(** * HR Sentiment Analysis dashboard: the view logic of [app.py]

    A shallow embedding of the Streamlit script [src/app.py].  The script is
    presentation logic over an [HRAnalyzer] object: every function of the
    script is a definition here with the same name, Streamlit calls append to
    a render log, and exceptions are explicit results.

    Layout: text and number formatting as Python does it, the fragment of
    Python values the script inspects, the analyzer object, the render monad,
    the functions of [app.py] up to its entry point [main], and then the
    theorems. *)

From Stdlib Require Import ZArith QArith String Ascii List Bool Lia DecimalString.
From stdpp Require Import base option list strings gmap.
Import ListNotations.

Close Scope Q_scope.
Local Open Scope string_scope.

(** ** Text *)

Module Text.

(** Text is the sequence of the bytes of its UTF-8 encoding. *)
Definition byte (n : nat) : ascii := ascii_of_nat n.

Definition is_byte (c : ascii) (n : nat) : bool := Nat.eqb (nat_of_ascii c) n.

(** [str.lower] on an ASCII character: the letters A to Z change. *)
Definition lower_char (c : ascii) : ascii :=
  let n := nat_of_ascii c in
  if (65 <=? n)%nat && (n <=? 90)%nat then ascii_of_nat (n + 32) else c.

(** [s.lower()], exact in the ASCII characters of its result.  Besides A
    to Z, two characters have an ASCII letter in their lower case: LATIN
    CAPITAL LETTER I WITH DOT ABOVE (U+0130, bytes C4 B0) becomes [i]
    followed by COMBINING DOT ABOVE (U+0307, bytes CC 87), and KELVIN SIGN
    (U+212A, bytes E2 84 AA) becomes [k].  Every other character outside
    ASCII is left as it is: Python gives it a lower case outside ASCII too,
    so the ASCII characters of the result and the places where they stand
    next to each other are the same, and with them every occurrence of a
    word written in ASCII. *)
Fixpoint lower (s : string) : string :=
  match s with
  | EmptyString => EmptyString
  | String c1 t1 =>
      match t1 with
      | EmptyString => String (lower_char c1) EmptyString
      | String c2 t2 =>
          if is_byte c1 196 && is_byte c2 176
          then String "i" (String (byte 204) (String (byte 135) (lower t2)))
          else
            match t2 with
            | EmptyString => String (lower_char c1) (lower t1)
            | String c3 t3 =>
                if is_byte c1 226 && is_byte c2 132 && is_byte c3 170
                then String "k" (lower t3)
                else String (lower_char c1) (lower t1)
            end
      end
  end.

(** [needle in hay] for two strings. *)
Fixpoint contains (needle hay : string) : bool :=
  String.prefix needle hay ||
  match hay with
  | EmptyString => false
  | String _ t => contains needle t
  end.

(** [sep.join(parts)]. *)
Fixpoint join (sep : string) (parts : list string) : string :=
  match parts with
  | [] => EmptyString
  | [p] => p
  | p :: rest => p +:+ sep +:+ join sep rest
  end.

Definition nl : string := String (ascii_of_nat 10) EmptyString.

(** [bool(s)] of a string. *)
Definition nonempty (s : string) : bool :=
  match s with EmptyString => false | String _ _ => true end.

(** [str(n)] of an [int]. *)
Definition str_int (z : Z) : string := NilZero.string_of_int (Z.to_int z).

(** [f"{x:.1f}"] of a finite number, given as the exact rational it
    denotes: one digit after the point, correctly rounded, ties to even,
    the sign kept even when the digits round to zero. *)
Definition format_1f (q : Q) : string :=
  let n := (Z.abs (Qnum q) * 10)%Z in
  let d := Zpos (Qden q) in
  let f := (n / d)%Z in
  let r := (n mod d)%Z in
  let t := if (2 * r <? d)%Z then f
           else if (d <? 2 * r)%Z then (f + 1)%Z
           else if Z.even f then f else (f + 1)%Z in
  (if (Qnum q <? 0)%Z then "-" else EmptyString)
    +:+ str_int (t / 10) +:+ "." +:+ str_int (t mod 10).

(** [a > b] on numbers. *)
Definition gt (a b : Q) : bool := negb (Qle_bool a b).

End Text.

Import Text.

(** ** Python values and exceptions *)

(** An exception object: the name of its class, names of classes that
    class derives from, and [str(e)].  Every exception of the model derives
    from [Exception]; interrupts and script-control signals are kept apart
    (see [outcome]).  The one base class the script can tell, through
    [hasattr], is [AttributeError]: an exception derives from it exactly
    when it is listed. *)
Record exn := Exception {
  exn_class : string;
  exn_bases : list string;
  exn_msg : string
}.

(** An exception with no base class listed: one that does not derive from
    [AttributeError], unless that is its own class. *)
Definition Exn (cls msg : string) : exn := Exception cls [] msg.

(** [isinstance(e, cls)] for an exception class [cls]. *)
Definition is_a (e : exn) (cls : string) : bool :=
  String.eqb (exn_class e) cls || existsb (String.eqb cls) (exn_bases e).

(** What running a piece of the script yields: a value, an exception on
    its way up, or the [st.rerun()] signal, which no [except Exception]
    clause intercepts. *)
Inductive outcome (A : Type) : Type :=
| Ret (a : A)
| Raise (e : exn)
| Rerun.
Arguments Ret {A} a.
Arguments Raise {A} e.
Arguments Rerun {A}.

(** The values the script handles.  An object carries its class name and
    its attributes in definition order; an attribute is a stored value or a
    property whose getter raises. *)
#[warnings="-register-all"]
Inductive pyval : Type :=
| VNone
| VBool (b : bool)
| VInt (z : Z)
| VFloat (q : Q)
| VStr (s : string)
| VList (l : list pyval)
| VObj (cls : string) (attrs : list (string * pyattr))
with pyattr : Type :=
| Stored (v : pyval)
| Faulty (e : exn).

Module Py.

Definition type_name (v : pyval) : string :=
  match v with
  | VNone => "NoneType"
  | VBool _ => "bool"
  | VInt _ => "int"
  | VFloat _ => "float"
  | VStr _ => "str"
  | VList _ => "list"
  | VObj cls _ => cls
  end.

(** [bool(v)].  Instances of plain classes are true. *)
Definition truthy (v : pyval) : bool :=
  match v with
  | VNone => false
  | VBool b => b
  | VInt z => negb (z =? 0)%Z
  | VFloat q => negb (Qeq_bool q 0)
  | VStr s => nonempty s
  | VList l => match l with [] => false | _ :: _ => true end
  | VObj _ _ => true
  end.

Definition isinstance_str (v : pyval) : bool :=
  match v with VStr _ => true | _ => false end.

Definition AttributeError (v : pyval) (name : string) : exn :=
  Exn "AttributeError"
      ("'" +:+ type_name v +:+ "' object has no attribute '" +:+ name +:+ "'").

Fixpoint assoc {A : Type} (name : string) (l : list (string * A)) : option A :=
  match l with
  | [] => None
  | (k, a) :: rest => if String.eqb k name then Some a else assoc name rest
  end.

(** [v.name], for the attribute names the script reads ([candidates],
    [content], [parts], [text]); no built-in type defines any of them. *)
Definition getattr (v : pyval) (name : string) : outcome pyval :=
  match v with
  | VObj _ attrs =>
      match assoc name attrs with
      | Some (Stored x) => Ret x
      | Some (Faulty e) => Raise e
      | None => Raise (AttributeError v name)
      end
  | _ => Raise (AttributeError v name)
  end.

(** [hasattr(v, name)]: false when the getter raises [AttributeError] or
    an exception of a class derived from it, any other exception of the
    getter passes through. *)
Definition hasattr (v : pyval) (name : string) : outcome bool :=
  match getattr v name with
  | Ret _ => Ret true
  | Raise e => if is_a e "AttributeError" then Ret false else Raise e
  | Rerun => Rerun
  end.

(** [v[0]]. *)
Definition first_item (v : pyval) : outcome pyval :=
  match v with
  | VList (x :: _) => Ret x
  | VList [] => Raise (Exception "IndexError" ["LookupError"] "list index out of range")
  | VStr (String c _) => Ret (VStr (String c EmptyString))
  | VStr EmptyString =>
      Raise (Exception "IndexError" ["LookupError"] "string index out of range")
  | _ => Raise (Exn "TypeError" ("'" +:+ type_name v +:+ "' object is not subscriptable"))
  end.

(** [str(v)].  The text of a float, a list or an object is not fixed by
    the script; [other] supplies it. *)
Definition str (other : pyval -> string) (v : pyval) : string :=
  match v with
  | VNone => "None"
  | VBool true => "True"
  | VBool false => "False"
  | VInt z => str_int z
  | VStr s => s
  | _ => other v
  end.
*-*-*
◆ **TASK PROMPT**: Within the material, find all lines that hold the word "classes" and show them.

◆ **SOLUTION**:
(** An exception object: the name of its class, names of classes that
(** [bool(v)].  Instances of plain classes are true. *)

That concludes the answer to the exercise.